Task details
Below is a set of records; restate each one word for word.

[Excerpted data Boundary: Start]

(** [QuickerSFVClassFactory::CreateInstance]; [oom] tells whether
    [new (std::nothrow)] comes back empty-handed, [pUnkOuter] whether the
    outer unknown is non-NULL. *)
Definition CreateInstance (oom : bool) (pUnkOuter : bool) (riid : GUID)
    (ppv : bool) (rt : Runtime) : HRESULT * option positive * Runtime :=
  if negb ppv then (E_POINTER, None, rt)
  else if pUnkOuter then (CLASS_E_NOAGGREGATION, None, rt)
  else if oom then (E_OUTOFMEMORY, None, rt)
  else
    let '(pCommand, rt) := construct CommandClass rt in
    let '(hr, out, rt) := QueryInterface pCommand riid ppv rt in
    let '(_, rt) := Release pCommand rt in
    (hr, out, rt).

(** [QuickerSFVClassFactory::LockServer]. *)
Definition LockServer (fLock : bool) (rt : Runtime) : HRESULT * Runtime :=
  if fLock then (S_OK, ModuleAddRef rt) else (S_OK, ModuleRelease rt).

(** [DllGetClassObject]. *)
Definition DllGetClassObject (oom : bool) (rclsid riid : GUID) (ppv : bool)
    (rt : Runtime) : HRESULT * option positive * Runtime :=
  if negb ppv then (E_POINTER, None, rt)
  else if negb (bool_decide (rclsid = CLSID_QuickerSFVExplorerCommand))
  then (CLASS_E_CLASSNOTAVAILABLE, None, rt)
  else if oom then (E_OUTOFMEMORY, None, rt)
  else
    let '(pFactory, rt) := construct FactoryClass rt in
    let '(hr, out, rt) := QueryInterface pFactory riid ppv rt in
    let '(_, rt) := Release pFactory rt in
    (hr, out, rt).

(** [DllCanUnloadNow]. *)
Definition DllCanUnloadNow (rt : Runtime) : HRESULT :=
  if ModuleGetRefCount rt =? 0 then S_OK else S_FALSE.

(** The calls a client can make on the module and its objects. *)
Inductive Call :=
| CallGetClassObject (oom : bool) (rclsid riid : GUID) (ppv : bool)
| CallCreateInstance (oom : bool) (pUnkOuter : bool) (riid : GUID) (ppv : bool)
| CallQueryInterface (p : positive) (riid : GUID) (ppv : bool)
| CallAddRef (p : positive)
| CallRelease (p : positive)
| CallLockServer (fLock : bool).

Definition perform (c : Call) (rt : Runtime) : Runtime :=
  match c with
  | CallGetClassObject oom rclsid riid ppv => snd (DllGetClassObject oom rclsid riid ppv rt)
  | CallCreateInstance oom outer riid ppv => snd (CreateInstance oom outer riid ppv rt)
  | CallQueryInterface p riid ppv => snd (QueryInterface p riid ppv rt)
  | CallAddRef p => snd (AddRef p rt)
  | CallRelease p => snd (Release p rt)
  | CallLockServer fLock => snd (LockServer fLock rt)
  end.

Definition run (calls : list Call) (rt : Runtime) : Runtime :=
  fold_left (fun rt c => perform c rt) calls rt.

(** Server locks held after a sequence of calls: [LockServer(TRUE)] minus
    [LockServer(FALSE)]. *)
Definition lock_delta (c : Call) : Z :=
  match c with
  | CallLockServer true => 1
  | CallLockServer false => -1
  | _ => 0
  end.

Definition locks_held (calls : list Call) : Z :=
  fold_left (fun n c => n + lock_delta c) calls 0.

(** Every [LockServer(FALSE)] releases a lock that is held: no prefix of
    the sequence has more unlocks than locks. *)
Fixpoint balanced_from (held : Z) (calls : list Call) : bool :=
  match calls with
  | [] => true
  | c :: rest => (0 <=? held + lock_delta c) && balanced_from (held + lock_delta c) rest
  end.

Definition balanced (calls : list Call) : bool := balanced_from 0 calls.

(** Objects of the two classes alive in a state. *)
Definition live_objects (rt : Runtime) : Z := Z.of_nat (size (heap rt)).

(** The invariant of the module count: it is the number of live objects
    plus the locks held, as a [LONG]. *)
Definition tracks (held : Z) (rt : Runtime) : Prop :=
  g_moduleRefCount rt = wrap_i32 (live_objects rt + held).

End Lifetime.

(** ** Digest text *)

Module DigestText.

Definition hex_value (c : ascii) : option Z :=
  let n := Z.of_N (N_of_ascii c) in
  if (48 <=? n) && (n <=? 57) then Some (n - 48)
  else if (65 <=? n) && (n <=? 70) then Some (n - 55)
  else if (97 <=? n) && (n <=? 102) then Some (n - 87)
  else None.

Fixpoint parse_hex (text : string) (acc : Z) : option Z :=
  match text with
  | EmptyString => Some acc
  | String c rest =>
      match hex_value c with
      | Some d => parse_hex rest (16 * acc + d)
      | None => None
      end
  end.

(** Modelled from the spec: the parser of digest text is not among the
    sources.  Sections 4.1, 4.3 and 6: hexadecimal, accepted in either
    case, and of exactly the length of the algorithm's digest, 8
    characters for a 32-bit CRC. *)
Definition parse_crc32 (text : string) : option Z :=
  if (String.length text =? 8)%nat then parse_hex text 0 else None.

(** The [n] low hexadecimal digits of [v], most significant first. *)
Fixpoint fixed_hex (upper : bool) (n : nat) (v : Z) : string :=
  match n with
  | O => ""
  | S n' =>
      String (Stream.digit_char upper (v / 16 ^ Z.of_nat n' mod 16))
             (fixed_hex upper n' v)
  end.

(** The character classes of digest text. *)
Definition is_upper_hex (c : ascii) : bool :=
  let n := Z.of_N (N_of_ascii c) in
  ((48 <=? n) && (n <=? 57)) || ((65 <=? n) && (n <=? 70)).

Definition is_lower_hex (c : ascii) : bool :=
  let n := Z.of_N (N_of_ascii c) in
  ((48 <=? n) && (n <=? 57)) || ((97 <=? n) && (n <=? 102)).

Fixpoint all_chars (P : ascii -> bool) (s : string) : bool :=
  match s with
  | EmptyString => true
  | String c rest => P c && all_chars P rest
  end.

(** The same text with the letters [A]-[Z] turned into [a]-[z]. *)
Definition to_lower_char (c : ascii) : ascii :=
  let n := Z.of_N (N_of_ascii c) in
  if (65 <=? n) && (n <=? 90) then ascii_of_N (Z.to_N (n + 32)) else c.

Fixpoint to_lower (s : string) : string :=
  match s with
  | EmptyString => EmptyString
  | String c rest => String (to_lower_char c) (to_lower rest)
  end.

End DigestText.

(** ** The provider registry *)

Module Registry.
Import Provider.

Inductive RegistryError := UnsupportedAlgorithm.

(** Modelled from the spec: the provider registry of section 4.2 is not
    among the sources.  It maps algorithm identifiers to factories;
    registering an identifier again replaces its factory; [create] on an
    identifier without a factory is the explicit failure. *)
Abbreviation registry := (gmap string Algorithm).

(** Modelled from the spec: [register] of section 4.2, last write wins;
    the registry is not among the sources. *)
Definition register (id : string) (factory : Algorithm) (reg : registry) : registry :=
  <[id := factory]> reg.

(** Modelled from the spec: [create] of section 4.2; the registry is not
    among the sources.  An identifier without a factory gives the failure
    [UnsupportedAlgorithm]. *)
Definition create (id : string) (reg : registry) : result RegistryError instance :=
  match reg !! id with
  | Some factory => Ok (begin factory)
  | None => Err UnsupportedAlgorithm
  end.

(** The built-in providers. *)
Definition builtin : registry := register "crc32" CRC32 ∅.

End Registry.

(** ** Manifests *)

Module Manifest.
Import DigestText.

Record ManifestEntry := mkEntry {
  path : string;
  expected : Z;
  algorithm_id : string
}.

Inductive Line :=
| Ignored
| Entry (e : ManifestEntry)
| Malformed.

Definition is_space (c : ascii) : bool :=
  let n := N_of_ascii c in
  (n =? 32)%N || (n =? 9)%N || (n =? 10)%N || (n =? 13)%N.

[Excerpted data Boundary: End]

Written answer
(** [QuickerSFVClassFactory::CreateInstance]; [oom] tells whether
    [new (std::nothrow)] comes back empty-handed, [pUnkOuter] whether the
    outer unknown is non-NULL. *)
Definition CreateInstance (oom : bool) (pUnkOuter : bool) (riid : GUID)
    (ppv : bool) (rt : Runtime) : HRESULT * option positive * Runtime :=
  if negb ppv then (E_POINTER, None, rt)
  else if pUnkOuter then (CLASS_E_NOAGGREGATION, None, rt)
  else if oom then (E_OUTOFMEMORY, None, rt)
  else
    let '(pCommand, rt) := construct CommandClass rt in
    let '(hr, out, rt) := QueryInterface pCommand riid ppv rt in
    let '(_, rt) := Release pCommand rt in
    (hr, out, rt).

(** [QuickerSFVClassFactory::LockServer]. *)
Definition LockServer (fLock : bool) (rt : Runtime) : HRESULT * Runtime :=
  if fLock then (S_OK, ModuleAddRef rt) else (S_OK, ModuleRelease rt).

(** [DllGetClassObject]. *)
Definition DllGetClassObject (oom : bool) (rclsid riid : GUID) (ppv : bool)
    (rt : Runtime) : HRESULT * option positive * Runtime :=
  if negb ppv then (E_POINTER, None, rt)
  else if negb (bool_decide (rclsid = CLSID_QuickerSFVExplorerCommand))
  then (CLASS_E_CLASSNOTAVAILABLE, None, rt)
  else if oom then (E_OUTOFMEMORY, None, rt)
  else
    let '(pFactory, rt) := construct FactoryClass rt in
    let '(hr, out, rt) := QueryInterface pFactory riid ppv rt in
    let '(_, rt) := Release pFactory rt in
    (hr, out, rt).

(** [DllCanUnloadNow]. *)
Definition DllCanUnloadNow (rt : Runtime) : HRESULT :=
  if ModuleGetRefCount rt =? 0 then S_OK else S_FALSE.

(** The calls a client can make on the module and its objects. *)
Inductive Call :=
| CallGetClassObject (oom : bool) (rclsid riid : GUID) (ppv : bool)
| CallCreateInstance (oom : bool) (pUnkOuter : bool) (riid : GUID) (ppv : bool)
| CallQueryInterface (p : positive) (riid : GUID) (ppv : bool)
| CallAddRef (p : positive)
| CallRelease (p : positive)
| CallLockServer (fLock : bool).

Definition perform (c : Call) (rt : Runtime) : Runtime :=
  match c with
  | CallGetClassObject oom rclsid riid ppv => snd (DllGetClassObject oom rclsid riid ppv rt)
  | CallCreateInstance oom outer riid ppv => snd (CreateInstance oom outer riid ppv rt)
  | CallQueryInterface p riid ppv => snd (QueryInterface p riid ppv rt)
  | CallAddRef p => snd (AddRef p rt)
  | CallRelease p => snd (Release p rt)
  | CallLockServer fLock => snd (LockServer fLock rt)
  end.

Definition run (calls : list Call) (rt : Runtime) : Runtime :=
  fold_left (fun rt c => perform c rt) calls rt.

(** Server locks held after a sequence of calls: [LockServer(TRUE)] minus
    [LockServer(FALSE)]. *)
Definition lock_delta (c : Call) : Z :=
  match c with
  | CallLockServer true => 1
  | CallLockServer false => -1
  | _ => 0
  end.

Definition locks_held (calls : list Call) : Z :=
  fold_left (fun n c => n + lock_delta c) calls 0.

(** Every [LockServer(FALSE)] releases a lock that is held: no prefix of
    the sequence has more unlocks than locks. *)
Fixpoint balanced_from (held : Z) (calls : list Call) : bool :=
  match calls with
  | [] => true
  | c :: rest => (0 <=? held + lock_delta c) && balanced_from (held + lock_delta c) rest
  end.

Definition balanced (calls : list Call) : bool := balanced_from 0 calls.

(** Objects of the two classes alive in a state. *)
Definition live_objects (rt : Runtime) : Z := Z.of_nat (size (heap rt)).

(** The invariant of the module count: it is the number of live objects
    plus the locks held, as a [LONG]. *)
Definition tracks (held : Z) (rt : Runtime) : Prop :=
  g_moduleRefCount rt = wrap_i32 (live_objects rt + held).

End Lifetime.

(** ** Digest text *)

Module DigestText.

Definition hex_value (c : ascii) : option Z :=
  let n := Z.of_N (N_of_ascii c) in
  if (48 <=? n) && (n <=? 57) then Some (n - 48)
  else if (65 <=? n) && (n <=? 70) then Some (n - 55)
  else if (97 <=? n) && (n <=? 102) then Some (n - 87)
  else None.

Fixpoint parse_hex (text : string) (acc : Z) : option Z :=
  match text with
  | EmptyString => Some acc
  | String c rest =>
      match hex_value c with
      | Some d => parse_hex rest (16 * acc + d)
      | None => None
      end
  end.

(** Modelled from the spec: the parser of digest text is not among the
    sources.  Sections 4.1, 4.3 and 6: hexadecimal, accepted in either
    case, and of exactly the length of the algorithm's digest, 8
    characters for a 32-bit CRC. *)
Definition parse_crc32 (text : string) : option Z :=
  if (String.length text =? 8)%nat then parse_hex text 0 else None.

(** The [n] low hexadecimal digits of [v], most significant first. *)
Fixpoint fixed_hex (upper : bool) (n : nat) (v : Z) : string :=
  match n with
  | O => ""
  | S n' =>
      String (Stream.digit_char upper (v / 16 ^ Z.of_nat n' mod 16))
             (fixed_hex upper n' v)
  end.

(** The character classes of digest text. *)
Definition is_upper_hex (c : ascii) : bool :=
  let n := Z.of_N (N_of_ascii c) in
  ((48 <=? n) && (n <=? 57)) || ((65 <=? n) && (n <=? 70)).

Definition is_lower_hex (c : ascii) : bool :=
  let n := Z.of_N (N_of_ascii c) in
  ((48 <=? n) && (n <=? 57)) || ((97 <=? n) && (n <=? 102)).

Fixpoint all_chars (P : ascii -> bool) (s : string) : bool :=
  match s with
  | EmptyString => true
  | String c rest => P c && all_chars P rest
  end.

(** The same text with the letters [A]-[Z] turned into [a]-[z]. *)
Definition to_lower_char (c : ascii) : ascii :=
  let n := Z.of_N (N_of_ascii c) in
  if (65 <=? n) && (n <=? 90) then ascii_of_N (Z.to_N (n + 32)) else c.

Fixpoint to_lower (s : string) : string :=
  match s with
  | EmptyString => EmptyString
  | String c rest => String (to_lower_char c) (to_lower rest)
  end.

End DigestText.

(** ** The provider registry *)

Module Registry.
Import Provider.

Inductive RegistryError := UnsupportedAlgorithm.

(** Modelled from the spec: the provider registry of section 4.2 is not
    among the sources.  It maps algorithm identifiers to factories;
    registering an identifier again replaces its factory; [create] on an
    identifier without a factory is the explicit failure. *)
Abbreviation registry := (gmap string Algorithm).

(** Modelled from the spec: [register] of section 4.2, last write wins;
    the registry is not among the sources. *)
Definition register (id : string) (factory : Algorithm) (reg : registry) : registry :=
  <[id := factory]> reg.

(** Modelled from the spec: [create] of section 4.2; the registry is not
    among the sources.  An identifier without a factory gives the failure
    [UnsupportedAlgorithm]. *)
Definition create (id : string) (reg : registry) : result RegistryError instance :=
  match reg !! id with
  | Some factory => Ok (begin factory)
  | None => Err UnsupportedAlgorithm
  end.

(** The built-in providers. *)
Definition builtin : registry := register "crc32" CRC32 ∅.

End Registry.

(** ** Manifests *)

Module Manifest.
Import DigestText.

Record ManifestEntry := mkEntry {
  path : string;
  expected : Z;
  algorithm_id : string
}.

Inductive Line :=
| Ignored
| Entry (e : ManifestEntry)
| Malformed.

Definition is_space (c : ascii) : bool :=
  let n := N_of_ascii c in
  (n =? 32)%N || (n =? 9)%N || (n =? 10)%N || (n =? 13)%N.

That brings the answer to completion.